第5章 恋敵
-Mside-
「生徒会はどうよ?」
キャッキャとじゃれてる智とニノを微笑ましく眺めながら、何気なく翔に尋ねてみた。
「んー…まぁ、忙しいけど予想してた範囲内だな」
翔はニノから視線を外さないまま答える。
生徒会に入ってから、引き継ぎやら文化祭準備やらでずっとバタバタしてるように見えるけど。
まぁ、経験のある翔にはなんてことないんだろう。
むしろ忙しい方がイキイキしてるくらいだ。
でも俺が心配してるのは翔じゃなくてニノだ。
「ニノはどうなの?」
「仕事覚えるのがめちゃくちゃ早くてさ。
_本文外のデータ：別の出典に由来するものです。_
Lemma add_row_refines s a row :
  refines s a -> keepable row ->
  exists s', store_step malloc (AddRow row) s = Some ((list_step (AddRow row) a).1, s') /\
    refines s' (list_step (AddRow row) a).2.
Proof.
  intros [Hok Hks Hc Hcur Hu] Hk. cbn [store_step list_step]. unfold row_fits. rewrite <- Hc.
  destruct (Z.leb_spec (header_size s + Z.of_nat (length (row_bytes row))) (BIG_BLOCK_SIZE - SIZEOF_BLOCK_INFO)) as [Hle | Hgt].
  - destruct (store_add_row_ok malloc malloc_ok s _ row Hok Hk Hle) as (stored & s' & -> & _ & Hg).
    exists s'. split; [done |]. pose proof (gr_keeps _ _ _ _ Hg) as Hkeep. split; cbn.
    + rewrite map_app. by apply (grown_ok s).
    + apply Forall_app. by split; [| constructor].
    + apply (ks_reserved s s' Hkeep).
    + by apply (keeps_cursor s).
    + exists (ls_rows a), row. split; [done |]. apply Hg.
  - destruct (store_add_row_too_big malloc malloc_ok s _ row Hok Hk) as (s' & -> & Hkeep & Hok'); [lia |].
    exists s'. split; [done |]. split; cbn; [done | done | apply (ks_reserved s s' Hkeep) | by apply (keeps_cursor s) | done].
Qed.

Lemma rollback_refines s a :
  refines s a -> permitted RollbackLastRow a ->
  exists s', store_step malloc RollbackLastRow s = Some ((list_step RollbackLastRow a).1, s') /\
    refines s' (list_step RollbackLastRow a).2.
Proof.
  intros Hr Hp. pose proof Hr as [Hok Hks Hc Hcur Hu]. cbn [store_step list_step].
  destruct (ls_undo a) as [[|] |] eqn:Eu.
  - destruct Hu as (rows & row & Erows & Hundo). rewrite Erows in *. rewrite map_app in Hok.
    destruct (rollback_ok s (map row_bytes rows) (row_bytes row) Hok Hundo) as (s' & -> & Hok' & Hpos & Hres & Hcur').
    rewrite bind_some, removelast_last. exists s'. split; [done |]. cbn in Hp.
    rewrite Erows, length_app in Hp. cbn [length] in Hp. split; cbn; [done | | | | lia].
    + by apply Forall_app in Hks as [? _].
    + congruence.
    + apply Hcur'; [| done]. rewrite length_map. destruct Hp as [? | ?]; [lia | congruence].
  - unfold rollback_last_row. rewrite (proj2 (Z.ltb_lt _ _) Hu). by exists s.
  - cbn in Hp. rewrite Eu in Hp. by destruct Hp as [[_ ?] | ?].
Qed.

Lemma get_next_row_refines s a target :
  refines s a -> permitted (GetNextRow target) a ->
  exists r s', store_step malloc (GetNextRow target) s = Some (r, s') /\
    reply_matches r (list_step (GetNextRow target) a).1 /\ refines s' (list_step (GetNextRow target) a).2.
Proof.
  intros Hr (Ht & Htd & Hn). pose proof (store_get_next_row_ok s (ls_rows a) (ls_cursor a) target (rf_ok s a Hr) (rf_cursor s a Hr)) as H.
  cbn [store_step list_step].
  destruct (ls_cursor a) as [k |] eqn:Ek; cbn [mbind option_bind] in *; [destruct (ls_rows a !! k) as [row |] eqn:Erow |];
    cbn [fmap option_fmap option_map] in *.
  - destruct H as (t' & j & pos & got & -> & _ & _ & Hs & Hcur);
      [by eapply Forall_lookup_1; [apply (rf_keepable s a Hr) |] | done | done | by apply (Hn k) |].
    eexists _, _. split; [done |]. split; [done |]. by apply refines_iter.
  - destruct H as (j & pos & got & -> & Hcur). eexists _, _. split; [done |]. split; [done |]. by apply refines_iter.
  - destruct H as (j & pos & got & -> & Hcur). eexists _, _. split; [done |]. split; [done |]. by apply refines_iter.
Qed.

Lemma step_refines op s a :
  refines s a -> permitted op a ->
  exists r s', store_step malloc op s = Some (r, s') /\ reply_matches r (list_step op a).1 /\
    refines s' (list_step op a).2.
Proof.
  intros Hr Hp. pose proof Hr as [Hok Hks Hc Hcur Hu]. destruct op.
  - eexists _, _. split; [done |]. split; [done |]. split; [| done | done | done | exact Hu].
    destruct Hok as [? ? ? ?]. by split.
  - eexists _, _. split; [done |]. split; [done |]. split; cbn; [| done | by rewrite Hc | done | exact Hu].
    destruct Hok as [? ? ? ?]. split; [done | done | done |]. cbn in Hp |- *. rewrite length_app, Hc. cbn [length]. lia.
  - destruct (add_row_refines s a row Hr Hp) as (s' & E & Hr'). eexists _, _. split; [exact E |].
    split; [| done]. cbn [list_step]. by destruct (row_fits _ _).
  - by apply get_next_row_refines.
  - eexists _, _. split; [done |]. split; [done |]. by apply refines_iter; [| apply (reset_iterator_ok s _ Hok)].
  - destruct (rollback_refines s a Hr Hp) as (s' & E & Hr'). eexists _, _. split; [exact E |].
    split; [| done]. cbn [list_step]. by destruct (ls_undo a) as [[|] |].
  - eexists _, _. split; [done |]. split; [done |]. destruct (clear_rows_ok s _ Hok). by split.
  - eexists _, _. split; [done |]. split; [done |]. destruct (clear_ok s _ Hok). by split.
  - eexists _, _. split; [done |]. split; [done |]. destruct (reuse_ok s _ Hok). by split.
  - cbn [store_step list_step]. rewrite (is_empty_ok s _ Hok), bind_some. eexists _, _. split; [done |].
    split; [| done]. cbn. f_equal. apply bool_decide_ext. by destruct (ls_rows a).
Qed.

Lemma run_refines ops s a :
  refines s a -> all_permitted ops a ->
  exists rs s', run_store malloc ops s = Some (rs, s') /\ Forall2 reply_matches rs (run_list ops a).
Proof.
  revert s a. induction ops as [| op ops IH]; intros s a Hr Hp; [by eexists _, _ |].
  destruct Hp as [Hp Hps]. destruct (step_refines op s a Hr Hp) as (r & s1 & E & Hm & Hr1).
  destruct (IH s1 _ Hr1 Hps) as (rs & s2 & E2 & Hms). exists (r :: rs), s2. cbn [run_store run_list].
  rewrite E, bind_some, E2, bind_some. split; [done |]. destruct (list_step op a) as [r' a']. by constructor.
Qed.
End Refinement.

(** ** Theorem *)

(** C16: any sequence of permitted operations on a new row store, the memory
    being there, gets the replies of the list machine: rows come back in the
    order they were added, each cell as it was, from wherever the iterator
    stands, also when rows are added while it runs; the last row can be taken
    back once; clearing and reusing empty the store; [is_empty] tells so; and a
    row that no block can hold is refused and leaves the rows as they were.
    Permitted are rows of storable cells without the marks of the compact format
    and without a rowkey, targets with the columns of the row read, rollbacks of a
    row the iterator has not passed and not after a refused row, 32 KB of reserved
    columns, and block sizes between the normal and the big one. *)
Theorem row_store_refines_list (malloc : Z -> bool) (ops : list store_op)
    (Hmalloc : forall size, malloc size = true) (Hops : all_permitted ops list_store_new) :
  exists replies s, run_store malloc ops ObRowStore_new = Some (replies, s) /\
    Forall2 reply_matches replies (run_list ops list_store_new).
Proof. apply run_refines; [done | apply refines_new | done]. Qed.

Lemma example_row_keepable : keepable example_row.
Proof.
  split; [apply example_row_wf | by rewrite example_row_desc | apply example_row_storable |].
  unfold no_extend. replace (row_cells example_row)
    with [set_int ObObj_new (-300) true; set_varchar ObObj_new [104; 105]] by (vm_compute; reflexivity).
  by repeat constructor.
Qed.

(** Two rows, one read, the second taken back and a third put in its place. *)
Definition example_ops (row : ObRow) : list store_op :=
  [SetBlockSize BIG_BLOCK_SIZE; IsEmpty; AddRow row; AddRow row; GetNextRow row; RollbackLastRow; RollbackLastRow;
   AddRow row; GetNextRow row; GetNextRow row; Reuse; IsEmpty].

Lemma list_step_add row a :
  row_fits (ls_columns a) row = true ->
  list_step (AddRow row) a = (Code OB_SUCCESS, mkLS (ls_columns a) (ls_rows a ++ [row]) (ls_cursor a) (Some true)).
Proof. intros H. cbn [list_step]. by rewrite H. Qed.

Lemma permitted_cons op ops a r a' :
  permitted op a -> list_step op a = (r, a') -> all_permitted ops a' -> all_permitted (op :: ops) a.
Proof. intros Hp E Hops. cbn [all_permitted]. by rewrite E. Qed.

Lemma run_list_cons op ops a r a' rs :
  list_step op a = (r, a') -> run_list ops a' = rs -> run_list (op :: ops) a = r :: rs.
Proof. intros E <-. cbn [run_list]. by rewrite E. Qed.
(** On sorted lists the merge and the join have the same rows. *)
Lemma merge_join_sql L R : left_sorted L -> right_sorted R -> merge_join L R ≡ₚ sql_join L R.
Proof.
  revert R. induction L as [| x L IH]; intros R HL HR.
  - unfold sql_join, pairs. cbn [map concat app merge_join].
    change (filter _ []) with (@nil A). rewrite (ltac:(unfold lefts; by destruct left_outer) : lefts [] = []). cbn [app].
    rewrite filter_all; [done |]. rewrite Forall_forall. intros y _. constructor.
  - destruct (left_sorted_tail x L HL) as (Hx & HL' & _).
    destruct (right_split x R Hx HR) as (low & same & high & E1 & E2 & E3 & E4 & ER & Hlow & Hsame & Hhigh).
    destruct (rest_split x L R low same high HL HR ER E4 Hlow Hsame) as [Hul Hrest].
    cbn [merge_join]. rewrite E1, E2, E3, IH; [| done |].
    + rewrite ER. symmetry. by apply sql_join_step.
    + eapply right_sorted_suffix; [| exact HR]. rewrite ER.
      destruct Hrest as [[-> _] | [-> _]]; [by apply suffix_app_r, suffix_app_r | by apply suffix_app_r].
Qed.

(** ** The merge, one comparison at a time *)

Lemma merge_join_left_end x L : merge_join (x :: L) [] = lefts [x] ++ merge_join L [].
Proof.
  cbn. assert (E : rest_for x L [] = []) by (destruct L; cbn; [done | by destruct (_ =? _)]).
  rewrite E. unfold rights. by destruct right_outer.
Qed.
(** The left row equals the one the cache is kept for. *)
Lemma same_left j x0 x L Y p R :
  at_cache j x0 x L Y p R ->
  cells_compare (lk x) (lk (last_join_left_row_ j)) = 0 <-> cells_compare (lk x0) (lk x) = 0.
Proof.
  intros H. destruct (rows_at_left _ _ _ (ah_rows _ _ _ _ _ _ _ H)) as [Hrows H0].
  destruct (rows_at_left _ _ _ Hrows) as [_ Hx]. destruct (ah_kept _ _ _ _ _ _ _ H) as [_ (Hlast & Heq)].
  pose proof (cmp_eq_l kD cells_compare (lk x0) (lk (last_join_left_row_ j)) (lk x)) as Hs.
  rewrite (cmp_zero_sym kD cells_compare (lk x) (lk (last_join_left_row_ j))) by (by apply jo_left_key).
  rewrite <- (Z.sgn_null_iff (cells_compare (lk x0) _)), Hs, Z.sgn_null_iff; try done; by apply jo_left_key.
Qed.

(** The keys of [x0] and [x] are equal: the kept rows are those of [x] as well. *)
Lemma kept_same j x0 x L Y p R :
  at_cache j x0 x L Y p R -> cells_compare (lk x0) (lk x) = 0 ->
  kept_for j x Y /\ beyond lk rk cells_compare x R.
Proof.
  intros H Heq. pose proof (proj2 (same_left _ _ _ _ _ _ _ H) Heq) as Hlast.
  destruct (rows_at_left _ _ _ (ah_rows _ _ _ _ _ _ _ H)) as [Hrows H0].
  destruct (rows_at_left _ _ _ Hrows) as [(_ & HR & _) Hx]. destruct (ah_kept _ _ _ _ _ _ _ H) as [(HY & HDY & HeY) (Hd & _)].
  pose proof (jo_left_key x0 H0). pose proof (jo_left_key x Hx). split.
  - split; [| done]. unfold kept. conjs; [done | done |].
    apply (equal_keys lk rk kD cells_compare x0); try done. by apply rights_keys.
  - apply (equal_beyond lk rk kD cells_compare x0); try done; [by apply rights_keys | by destruct H].
Qed.

Lemma cached_loop_ok j x0 x right L Y p R :
  at_cache j x0 x L Y p R -> tail_good L -> good_merge L ->
  (forall j right, at_cache j x0 x L Y (S p) R -> leads (loop x right j) (rereading x0 x L Y R (S p))) ->
  leads (loop x right j) (rereading x0 x L Y R p).
Proof.
  intros H Hgood Hmerge IH. pose proof (same_left _ _ _ _ _ _ _ H) as Hsame. pose proof (kept_same _ _ _ _ _ _ _ H) as Hkept.
  pose proof H as [Hf Hl Hr Hn Hc Hv Hrows Hk Hp Hb]. destruct (rows_at_left _ _ _ Hrows) as [Hrows' _].
  destruct (rows_at_left _ _ _ Hrows') as [_ Hx]. destruct Hk as [(HY & HDY & HeY) (Hd & Heq)].
  apply leads_loop. rewrite Hv. unfold cached_round. rewrite (is_empty_ok _ _ (proj1 Hc)). cbn [mbind option_bind].
  apply leads_assert; [rewrite bool_decide_eq_false_2 by (by destruct Y); done |].
  rewrite (fx_equal j Hf), (jo_left_compare x _ Hx Hd). cbn [mbind option_bind].
  change (negb (OB_SUCCESS =? OB_SUCCESS)) with false. cbn iota. unfold rereading, JoinSpec.rereading.
  apply leads_if; intros E; [apply Z.eqb_eq, Hsame in E | apply Z.eqb_neq in E; rewrite Hsame in E].
  - rewrite (proj2 (Z.eqb_eq _ _) E). destruct (Hkept E) as [Hk' Hb'].
    destruct (decide (p < length Y)%nat) as [Hlt | Hge].
    + destruct (lookup_lt_is_Some_2 Y p Hlt) as [y Ey].
      destruct (read_cached j Y p y Hf Hc HDY Ey) as (row & cache & -> & Hf1 & Hc1 & Hwr & Hdr & Hsc).
      cbn [mbind option_bind]. change (OB_SUCCESS =? OB_SUCCESS) with true. cbn iota.
      destruct (join_rows_ok x row _ (row_cells y) Hf1 Hx Hwr Hdr Hsc) as (curr & Ej & Hf2 & Hcells).
      set (j1 := with_curr (with_cache j cache row true) curr) in *.
      assert (Hnext : at_cache j1 x0 x L Y (S p) R) by (split; state).
      rewrite (drop_S Y y p Ey). cbn [map app].
      assert (ET : map (pair_cells x) (drop (S p) Y) ++ merge L (rest_for lk rk cells_compare x L (Y ++ R)) =
                rereading x0 x L Y R (S p)).
      { unfold rereading, JoinSpec.rereading. by rewrite (proj2 (Z.eqb_eq _ _) E). }
      change (merge_join lk rk cells_compare pair_cells left_cells right_cells left_outer right_outer) with merge.
      rewrite ET. apply (leads_offer _ j1 _ (with_last_rows j1 (Some x) (last_right_row_ j)));
        [done | done | done | done | done | |].
      * apply waits_cache; [done |].
        change (at_cache (with_last_rows j1 None (last_right_row_ j)) x0 x L Y (S p) R). by rewrite last_rows_same.
      * apply leads_assert; [by cbn; rewrite Hn |]. by apply IH.
    + replace p with (length Y) in * by lia. destruct (read_cached_end j Y Hf Hc) as (cache & -> & Hf1 & Hc1).
      cbn [mbind option_bind]. change (OB_ITER_END =? OB_SUCCESS) with false. change (OB_ITER_END =? OB_ITER_END) with true.
      cbn iota. rewrite drop_ge by lia. cbn [map app]. apply partners_done; state.
  - rewrite (proj2 (Z.eqb_neq _ _) E). apply Hmerge. destruct (clear_ok _ _ (proj1 Hc)). split; state.
Qed.

Lemma good_cache_ok L : tail_good L -> good_merge L -> good_cache L.
Proof.
  intros Hgood Hmerge j x0 x right Y p R. remember (length Y - p)%nat as n eqn:En. revert j right p En.
  induction n as [n IH] using lt_wf_ind. intros j right p En H. apply cached_loop_ok; try done.
  intros j' right' H'. pose proof (ah_pos _ _ _ _ _ _ _ H'). eapply IH; [| done | done]. lia.
Qed.

(** The loop is right from every state. *)
Lemma loop_ok L : tail_good L /\ good_merge L /\ good_cache L.
Proof.
  induction L as [| x L (Ht & Hm & Hc)].
  all: match goal with |- tail_good ?L /\ _ => assert (Ht' : tail_good L) by done end.
  all: assert (Hm' : good_merge _) by (intros j x' right R; apply (good_right_ok x' _ R Ht')).
  all: split; [done |]; split; [exact Hm' |]; by apply good_cache_ok.
Qed.

(** ** A call *)

Inductive call_outcome T : Z * option ObRow * ObMergeJoin C -> Prop :=
| call_row T1 c T2 j :
    T = T1 ++ c :: T2 -> disqualified T1 -> q c = true ->
    Forall2 same_cell (row_cells (curr_row_ j)) c -> waits j T2 -> call_outcome T (OB_SUCCESS, Some (curr_row_ j), j)
| call_end j : disqualified T -> call_outcome T (OB_ITER_END, None, j).

Lemma call_skip T1 T out : disqualified T1 -> call_outcome T out -> call_outcome (T1 ++ T) out.
Proof.
  intros H1 [T2 c T3 j -> Hd Hc Hcells Hw | j Hd].
  - eapply (call_row _ (T1 ++ T2)); [by rewrite app_assoc | by apply Forall_app | done | done | done].
  - apply call_end. by apply Forall_app.
Qed.

(** After the last left row. *)
Lemma tail_read j y R right :
  fixed j -> last_left_row_ j = None -> left_at j [] -> right_at j (y :: R) -> is_right_iter_end_ j = false ->
  exists j1 n, fixed j1 /\ last_left_row_ j1 = None /\ left_at j1 [] /\ right_at j1 R /\
    is_right_iter_end_ j1 = false /\ forall m, (n <= m)%nat ->
    match last_right_row_ j with
    | Some y => Some (OB_SUCCESS, Some y, with_last_rows j (last_left_row_ j) None)
    | None => join_next_right m right j
    end = Some (OB_SUCCESS, Some y, j1).
Proof.
  intros Hf Hn Hl Hr He. destruct (last_right_row_ j) as [y' |] eqn:Ey.
  - unfold right_at in Hr. rewrite He, Ey in Hr. destruct Hr as (r & Er & R' & [= <- <-] & Hr).
    exists (with_last_rows j (last_left_row_ j) None), 0%nat. conjs; state. unfold right_at. cbn. rewrite He. by exists r.
  - destruct (next_right_ok j (y :: R) right Hr He Ey) as (r' & [n Hs] & Hr').
    exists (right_called j r'), n. conjs; state.
Qed.

Lemma right_tail_ok j R right :
  right_outer = true -> fixed j -> last_left_row_ j = None -> left_at j [] -> right_at j R ->
  is_right_iter_end_ j = false -> Forall DR R ->
  exists out n, (forall k m, (n <= k)%nat -> (n <= m)%nat -> right_tail k m right j = Some out) /\ call_outcome (rights R) out.
Proof.
  intros Ho. revert j right. induction R as [| y R IH]; intros j right Hf Hn Hl Hr He HR.
  - assert (Hlast : last_right_row_ j = None).
    { unfold right_at in Hr. rewrite He in Hr. destruct Hr as (r & _ & Hr). by destruct (last_right_row_ j) as [y |];
        [destruct Hr as (R' & ? & _) |]. }
    destruct (next_right_ok j [] right Hr He Hlast) as (row & r' & [n Hs]).
    exists (OB_ITER_END, None, right_called j r'), (S n). split.
    + intros [| k] m Hk Hm; [lia |]. cbn [right_tail]. by rewrite Hlast, Hs, bind_some by lia.
    + rewrite rights_nil. apply call_end. constructor.
  - apply Forall_cons in HR as [Hy HR].
    destruct (tail_read j y R right Hf Hn Hl Hr He) as (j1 & n & Hf1 & Hn1 & Hl1 & Hr1 & He1 & Hread).
    destruct (right_join_rows_ok y j1 Hf1 Hy) as (curr & Ej & Hf2 & Hcells).
    change (rights (y :: R)) with (JoinSpec.rights right_cells right_outer ([y] ++ R)).
    rewrite rights_app, (rights_one y Ho : JoinSpec.rights _ _ _ = _).
    destruct (IH (with_curr j1 curr) (Some y)) as (out & n' & Hs & Hout); try done.
    exists (if q (right_cells y) then (OB_SUCCESS, Some curr, with_curr j1 curr) else out), (S (n `max` n')). split.
    + intros [| k] m Hk Hm; [lia |]. cbn [right_tail]. rewrite Hread, bind_some by lia.
      change (negb (OB_SUCCESS =? OB_SUCCESS)) with false. cbn iota. rewrite bind_some, Ej.
      rewrite (offer_ok (with_curr j1 curr) (right_cells y)) by done. destruct (q (right_cells y)); [done |]. apply Hs; lia.
    + destruct (q (right_cells y)) eqn:E; [| apply call_skip; [by repeat constructor | done]].
      apply (call_row _ [] (right_cells y) (rights R) (with_curr j1 curr)); [done | constructor | done | done |].
      by apply waits_tail.
Qed.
既にかなりの戦力になってる」
ニノのことを話す翔の表情は柔らかい。
「カズが近くにいてくれるだけで俺のモチベーションが全然違うけど。それ抜きにしても、カズのおかげでかなり仕事の効率が良くなってるよ」
にこやかにニノを褒める様子はいつも通りで、不安や心配は一切感じてないみたいだ。
「他のメンバーとは上手くやれてるのか?」
実はこっそりカメ経由で上田たちから生徒会の情報を色々聞いていて。
ニノが菊池とバチバチしてるらしいってのは知ってるんだけど。
一番気になってるのは、それを肝心の翔は把握してんのかってこと。
我ながら心配性というか、過保護だなと思うけど。
俺以上に智がニノのことを心配してるから。
智の笑顔を曇らせる原因を出来たら取り除いてやりたいんだよ。